» **Problem details**:
Write out exactly the first lines of the listing, ending on the line that contains "(** ** What a bundle signature covers *)".

» **Supplied data**:
(** [sections[path][key] = value] *)
Definition put_entry (path key value : cppstring) (sections : ini_sections) : ini_sections :=
  <[path := <[key := value]> (default ∅ (sections !! path))]> sections.
Definition section_of (path : cppstring) : cppstring := if bool_decide (path = []) then str "/" else path.

Definition join_element (joined : cppstring) (element : json) : cppstring :=
  (if bool_decide (joined = []) then [] else joined ++ str ",") ++ format_ini_value element.

Fixpoint collect_ini (object : json) (path : cppstring) (sections : ini_sections) {struct object} : result cppstring ini_sections :=
  match object with
  | JObject members =>
      fold_left (fun acc m =>
        let* sections := acc in
        let* _ := reject_control_chars m.1 (str "key") in
        match m.2 with
        | JObject _ => collect_ini m.2 (path ++ str "/" ++ m.1) sections
        | JNull => Ok sections
        | JArray elements =>
            let joined := fold_left join_element elements [] in
            let* _ := reject_control_chars joined (str "value") in Ok (put_entry (section_of path) m.1 joined sections)
        | v =>
            let rendered := format_ini_value v in
            let* _ := reject_control_chars rendered (str "value") in Ok (put_entry (section_of path) m.1 rendered sections)
        end) members (Ok sections)
  | _ => Ok sections
  end.

Definition nl : cppstring := [c_newline].
Definition ini_header : cppstring := str "; Managed by the fleet sync - DO NOT EDIT, changes are overwritten on the next sync.".
Definition write_section (s : cppstring * gmap cppstring cppstring) : cppstring :=
  nl ++ str "[" ++ s.1 ++ str "]" ++ nl ++ concat (map (fun e => e.1 ++ str "=" ++ e.2 ++ nl) (sort_by_key (map_to_list s.2))).
Definition render_ini (config : json) : result cppstring cppstring :=
  match config with
  | JObject _ =>
      let* sections := collect_ini config [] ∅ in
      Ok (ini_header ++ nl ++ concat (map write_section (sort_by_key (map_to_list sections))))
  | _ => Throw (str "Managed configuration must be a JSON object")
  end.
End reading.

(** ** What a bundle signature covers *)

Record bundle_descriptor := Descriptor {
  d_tenant_id : Z; d_bundle_id : cppstring; d_name : cppstring; d_version : cppstring; d_format : cppstring; d_sha256_hex : cppstring }.
Lemma collect_clean v : forall path m m', clean path -> clean_sections m -> collect_ini v path m = Ok m' -> clean_sections m'.
Proof.
  induction v using json_ind_nested; intros path m m' Hp Hm E; try (injection E as <-; exact Hm).
  rewrite collect_object in E. revert m Hm E. induction H0 as [|[k v] o IHv Hall IHo]; intros m Hm E; cbn [fold_left] in E; [by injection E as <-|].
  destruct (collect_member path (Ok m) (k, v)) as [m1|e] eqn:E1; [|by rewrite collect_thrown in E]. apply (IHo m1); [|done].
  clear IHo E Hall. unfold collect_member in E1. cbn [rbind fst snd] in E1. apply rbind_Ok_inv in E1 as ([] & Hk & E1). apply rejected_unless_clean in Hk.
  assert (Hput : forall r, (let* _ := reject_control_chars r (str "value") in Ok (put_entry (section_of path) k r m)) = Ok m1 -> clean_sections m1).
  { intros r Er. apply rbind_Ok_inv in Er as ([] & Hr & Er). injection Er as <-. apply rejected_unless_clean in Hr. apply put_entry_clean; try done. by apply section_of_clean. }
  destruct v; try (by apply Hput in E1); [by injection E1 as <-|]. apply (IHv (path ++ str "/" ++ k) m); [|done|done].
  apply clean_app; [done|]. by apply clean_app.
Qed.

Definition section_lines (s : cppstring * gmap cppstring cppstring) : list cppstring :=
  [] :: (str "[" ++ s.1 ++ str "]") :: map (fun e => e.1 ++ str "=" ++ e.2) (sort_by_key (map_to_list s.2)).
Lemma write_section_lines s : write_section s = concat (map (fun l => l ++ nl) (section_lines s)).
Proof.
  unfold write_section, section_lines. cbn [map concat app]. rewrite <-!app_assoc. rewrite map_map. do 5 f_equal. apply (f_equal (@concat ascii)), map_ext. intros e. by rewrite <-!app_assoc.
Qed.
(** One turn of the loop over the bundles *)
Definition apply_bundle (tenant : Z) (b : bundle_info) (w : work) : result stop work :=
  let d := describe_bundle tenant b in
  let* (bytes, cache) := fetch_bundle b d (cache w) in
  match verify_bundle (bundle_signing_pub_pem identity) bytes d (signature b) with
  | Throw e => Throw (false, str "Bundle " ++ id b ++ str " failed verification: " ++ e)
  | Ok _ =>
      match open_bundle (bundle_keys identity) (name b) (version b) bytes (require_encrypted_bundles identity) with
      | Throw e => Throw (false, str "Bundle " ++ id b ++ str ": " ++ e)
      | Ok plaintext =>
          match unzip plaintext with
          | None => Throw (false, str "Bundle " ++ id b ++ str " is not a readable zip archive")
          | Some a =>
              let* merged :=
                match config_json a with
                | None => Ok (merged w)
                | Some text =>
                    match parse_value text with
                    | Ok config => Ok (json_merge_patch (merged w) config)
                    | Throw e => Throw (false, str "Bundle " ++ id b ++ str " config.json is invalid: " ++ e)
                    end
                end in
              match stage_entries (id b) (archive_entries a) 0 (staging w) with
              | Throw e => Throw (false, e)
              | Ok staging => Ok (Work cache merged staging (installed w ++ [Installed (id b) (version b)]))
              end
          end
      end
  end.

Fixpoint apply_bundles (tenant : Z) (bs : list bundle_info) (w : work) : result stop work :=
  match bs with
  | [] => Ok w
  | b :: bs => let* w := apply_bundle tenant b w in apply_bundles tenant bs w
  end.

» **Answer box**:
(** [sections[path][key] = value] *)
Definition put_entry (path key value : cppstring) (sections : ini_sections) : ini_sections :=
  <[path := <[key := value]> (default ∅ (sections !! path))]> sections.
Definition section_of (path : cppstring) : cppstring := if bool_decide (path = []) then str "/" else path.

Definition join_element (joined : cppstring) (element : json) : cppstring :=
  (if bool_decide (joined = []) then [] else joined ++ str ",") ++ format_ini_value element.

Fixpoint collect_ini (object : json) (path : cppstring) (sections : ini_sections) {struct object} : result cppstring ini_sections :=
  match object with
  | JObject members =>
      fold_left (fun acc m =>
        let* sections := acc in
        let* _ := reject_control_chars m.1 (str "key") in
        match m.2 with
        | JObject _ => collect_ini m.2 (path ++ str "/" ++ m.1) sections
        | JNull => Ok sections
        | JArray elements =>
            let joined := fold_left join_element elements [] in
            let* _ := reject_control_chars joined (str "value") in Ok (put_entry (section_of path) m.1 joined sections)
        | v =>
            let rendered := format_ini_value v in
            let* _ := reject_control_chars rendered (str "value") in Ok (put_entry (section_of path) m.1 rendered sections)
        end) members (Ok sections)
  | _ => Ok sections
  end.

Definition nl : cppstring := [c_newline].
Definition ini_header : cppstring := str "; Managed by the fleet sync - DO NOT EDIT, changes are overwritten on the next sync.".
Definition write_section (s : cppstring * gmap cppstring cppstring) : cppstring :=
  nl ++ str "[" ++ s.1 ++ str "]" ++ nl ++ concat (map (fun e => e.1 ++ str "=" ++ e.2 ++ nl) (sort_by_key (map_to_list s.2))).
Definition render_ini (config : json) : result cppstring cppstring :=
  match config with
  | JObject _ =>
      let* sections := collect_ini config [] ∅ in
      Ok (ini_header ++ nl ++ concat (map write_section (sort_by_key (map_to_list sections))))
  | _ => Throw (str "Managed configuration must be a JSON object")
  end.
End reading.

(** ** What a bundle signature covers *)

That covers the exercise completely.